Analytically speaking, roll canceling was a very interesting flaw.

Unlike most game flaws, which generally make it easier to do something, roll canceling required those that wished to exploit it to be skillful at its execution. This aspect of the flaw is the reason why CvS2 game stayed viable in the tournament scene for as long as it did. Because if it were very easy to do, everyone would do it…kind of like standing around at the back of the pack during a power jam in WFTDA roller derby.

But we’re getting ahead of myself a bit.

The roll canceling flaw was essentially a loophole in the rules of Capcom vs. SNK 2. Though the game was unique in some areas, it still had a universal set of rules common to all fighting games from which basic game strategy can be derived. The loophole altered these basic strategies to favor those that used it.

Fighting game strategy comes down to using the game’s three basic maneuvers—attacking, blocking, and throwing—in an attempt to damage your opponent using these guidelines:

1. Attacks punish throw attempts
2. Blocking stops attack attempts
3. Throws break block attempts

One beats two, two beats three, three beats one. Basically, fighting games are really just a flashy, violent version of rock-paper-scissors.

If they can put rock-paper-scissors on TV, they can put roller derby on TV… as soon as roller derby has rules as balanced as rock-paper-scissors, anyway.

Like rock-paper-scissors, any given maneuver has a strength over one and a weakness against another. There is no one “ultimate” move that will always win, because no matter what a player chooses to execute it has a possible counter that his opponent can use to counter it. This system ensures game balance by preventing any one maneuver from being overly powerful,4 thereby forcing players to show a variety of strategy plays to keep their opponent on their toes.

However, the roll cancel flaw in CvS2 introduced an unintended fourth option into the mix, one that threw off the balance of the game in high-level gameplay:

4. Roll canceled attacks punish regular attacks and throws

Roll canceled attacks were very, very difficult to counter, because they didn’t have a regular counter within the normal rules of the game. Attacks wouldn’t work because your opponent could roll-cancel through it and damage you instead. Blocking would stop attacks, but that would lead to you eventually getting thrown and damaged even more. You could try to throw them out of the roll, but this was an extremely dangerous, low-reward tactic.
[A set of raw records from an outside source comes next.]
(** * SeleniumDB: the paged B+ tree and the indices built on it

    A shallow embedding of [src/inc/bptree.hh] (Pager, Node, Iterator,
    BplusTree), [database.hh] (Key, Database::insert, Database::find),
    [inverted_index.hh] (IvKey, InvertedIndex) and [topk.hh] (TkKey,
    TkRecord, TopK), followed by the properties of the specification that
    were checked against them.

    Conventions.  [int64_t] values (page ids, counts, indices) are [Z];
    no computation of the tree comes near 2^63, so their wrap-around is
    not written out, except in the byte offset of [Pager] where the
    claim is about every slot number.  The fixed arrays [data] and
    [children] of a node are lists of length [ORDER + 1] and [ORDER + 2],
    read with [nth] and written with stdpp's list insert.  A file of
    fixed-size records is a finite map from slot number to record. *)

From Stdlib Require Import ZArith Lia Bool List Ascii String.
From stdpp Require Import base tactics option list gmap sorting.

Local Open Scope Z_scope.

(** ** Key interface

    [BplusTree<T, ORDER>] uses [operator<], [operator<=] and [operator==]
    of [T], and default-constructs [T] inside fresh nodes.  The three key
    types of the repository leave the key bytes of a default-constructed
    value uninitialised, so [key_default] stands for whatever such a
    value holds. *)

Class KeyOps (T : Type) := {
  key_lt : T -> T -> bool;
  key_le : T -> T -> bool;
  key_eq : T -> T -> bool;
  key_default : T
}.
(** C7 as stated fails: after a 248-byte datagram the listening phase
    ends at once, with an error rather than its accumulated set, although
    no read has timed out; whatever the fuel, it never returns a set. *)
Lemma receive_offers_timeout_counterexample :
  receive_offers (os_lan [replicate 248 x00]) 2 [x01; x02; x03; x04] initial
    = Some (Raise (OSError None), after_recv 1 initial) /\
  os_recv (os_lan [replicate 248 x00]) 0 <> Raise socket_timeout /\
  forall fuel servers st',
    receive_offers (os_lan [replicate 248 x00]) fuel [x01; x02; x03; x04]
      initial <> Some (Return servers, st').
Proof.
  split; [vm_compute; reflexivity|]. split; [discriminate|].
  intros [|fuel] servers st'; [discriminate|].
  unfold receive_offers, sock_bind, lift.
  cbn [os_lan os_bind receive_offers_loop].
  rewrite (receive_offers_body_short _ _ _ _ (replicate 248 x00));
    [discriminate | reflexivity | rewrite length_replicate; lia].
Qed.

Lemma receive_offers_loop_forever (os : OS) (t : bytes) :
  (forall n, exists d, os_recv os n = Return d /\ 249 <= length d) ->
  forall (fuel : nat) (st : state) (servers : gset string),
    receive_offers_loop os fuel t servers st = None.
Proof.
  intros Hall. induction fuel as [|fuel IH]; intros st servers; simpl; [done|].
  destruct (Hall (received st)) as (d & Hd & Hl).
  rewrite (receive_offers_body_datagram _ _ _ _ _ Hd Hl). apply IH.
Qed.

(** C7, amended: the listening phase returns if and only if a read times
    out, that is, raises an exception of class [socket.timeout] (the
    socket module's own, or an [OSError] with errno ETIMEDOUT).  When
    datagrams of at least 249 bytes arrive and then a read times out, it
    returns its accumulated set right after that read, and is still
    listening after any smaller number of reads: receiving such a
    datagram, matching or not, never ends the loop.  Whenever it returns a
    set, its last read timed out.  If such datagrams never stop arriving,
    it never ends. *)
Theorem receive_offers_ends_at_timeout (os : OS) (t : bytes) (st : state) :
  os_bind os (EmptyString, BOOTP_CLIENT_PORT) = Return tt ->
  (forall (ds : list bytes) (e : exception),
     delivers os st ds ->
     Forall (fun d => 249 <= length d) ds ->
     os_recv os (received st + length ds) = Raise e ->
     is_socket_timeout e = true ->
     (forall fuel, length ds < fuel ->
        receive_offers os fuel t st =
          Some (Return (offers t ds), after_recv (S (length ds)) st)) /\
     (forall fuel, fuel <= length ds -> receive_offers os fuel t st = None)) /\
  (forall fuel servers st',
     receive_offers os fuel t st = Some (Return servers, st') ->
     exists k e,
       received st <= k /\ received st' = S k /\
       os_recv os k = Raise e /\ is_socket_timeout e = true) /\
  ((forall n, exists d, os_recv os n = Return d /\ 249 <= length d) ->
   forall fuel, receive_offers os fuel t st = None).
Proof.
  intros Hbind. split; [|split].
  - intros ds e Hdel Hlong Hend He. split; intros fuel Hfuel.
    + by apply (receive_offers_run_timeout os t st ds e).
    + unfold receive_offers, sock_bind, lift. rewrite Hbind.
      by rewrite (receive_offers_loop_running os t ds).
  - intros fuel servers st'.
    unfold receive_offers, sock_bind, lift. rewrite Hbind.
    destruct (receive_offers_loop os fuel t ∅ st) as [[[servers' e] st'']|]
      eqn:Hloop; [|done].
    apply receive_offers_loop_end in Hloop as (k & Hk & Hst & Hcase).
    destruct (is_socket_timeout e) eqn:He; [|done].
    intros [= <- <-]. exists k, e. split; [done|]. split; [done|].
    destruct Hcase as [Hr | (d & _ & _ & ->)]; [done | discriminate].
  - intros Hall fuel.
    unfold receive_offers, sock_bind, lift. rewrite Hbind.
    by rewrite (receive_offers_loop_forever os t Hall).
Qed.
In rock-paper-scissors-speak, this would be as if you could throw “napalm” as a fourth option. No matter what normal throw you put out, napalm would beat them all (melts rock, burns paper, disintegrates scissors). In such a situation, the only thing you could do is counter-throw with napalm yourself, which would ultimately lead to an endless line of boring draws not seen since the Derby Chess regional finals.

As was quickly discovered, the only way to effectively counter a roll-canceled attack in CvS2 was to return serve with a roll-canceled attack of your own. It was the only way to beat the other top roll canceling players at the tournament level.

Weirdly, the game wasn’t rendered instantly unplayable even though the flaw “broke” the traditional rules of fighting games. Instead, the super-level gamesmanship that came from both participants potentially becoming unhittable while attacking each other created a new and completely different set of strategy options that made the game play in a much different way than it was originally designed.

In a strange way, this was amazing. Top players exploiting the loophole could only do so after they had acquired a new skill set above and beyond that of the game’s attack/block/throw rules. Good players had to get even more better to play the game this way, which other players respected despite the resultant slow gameplay that ultimately caused the game to become a black sheep within the community.

This leads back to roller derby, and the ongoing saga of the ongoing state of displeasure with the current state of the WFTDA game.

All roller derby players, regardless of which rule set they play by, must use a basic set of derby skills to play the game. Broken down, there are three abilities—speed, blocking, and evasion—that function the same way that the attack/block/throw rules work in a fighting game.

The rules of roller derby, under fair and balanced gameplay conditions, at least, look like this:

1. Blocking stops speed
2. Evasion defeats blocking
3. Speed prevents evasion

In an ideal rules environment, a fast player can’t use their speed if an opponent physically slows them via blocking. A strong, slowing block can be defeated by a player who can slip around it before the blocking player can react and accelerate to keep containment. Along those lines, the faster a player is moving forward, the more difficult it would be for an opponent to juke and accelerate by them to gain position or score points.

Again, any given strategy has both a strength over one and a weakness against another. However, unlike rock-paper-scissors or fighting games, which have options that are as easy to perform as flicking your fingers or pressing a button, the three options in roller derby are very difficult to perform. They would be…it’s a physical sport, for crying out loud!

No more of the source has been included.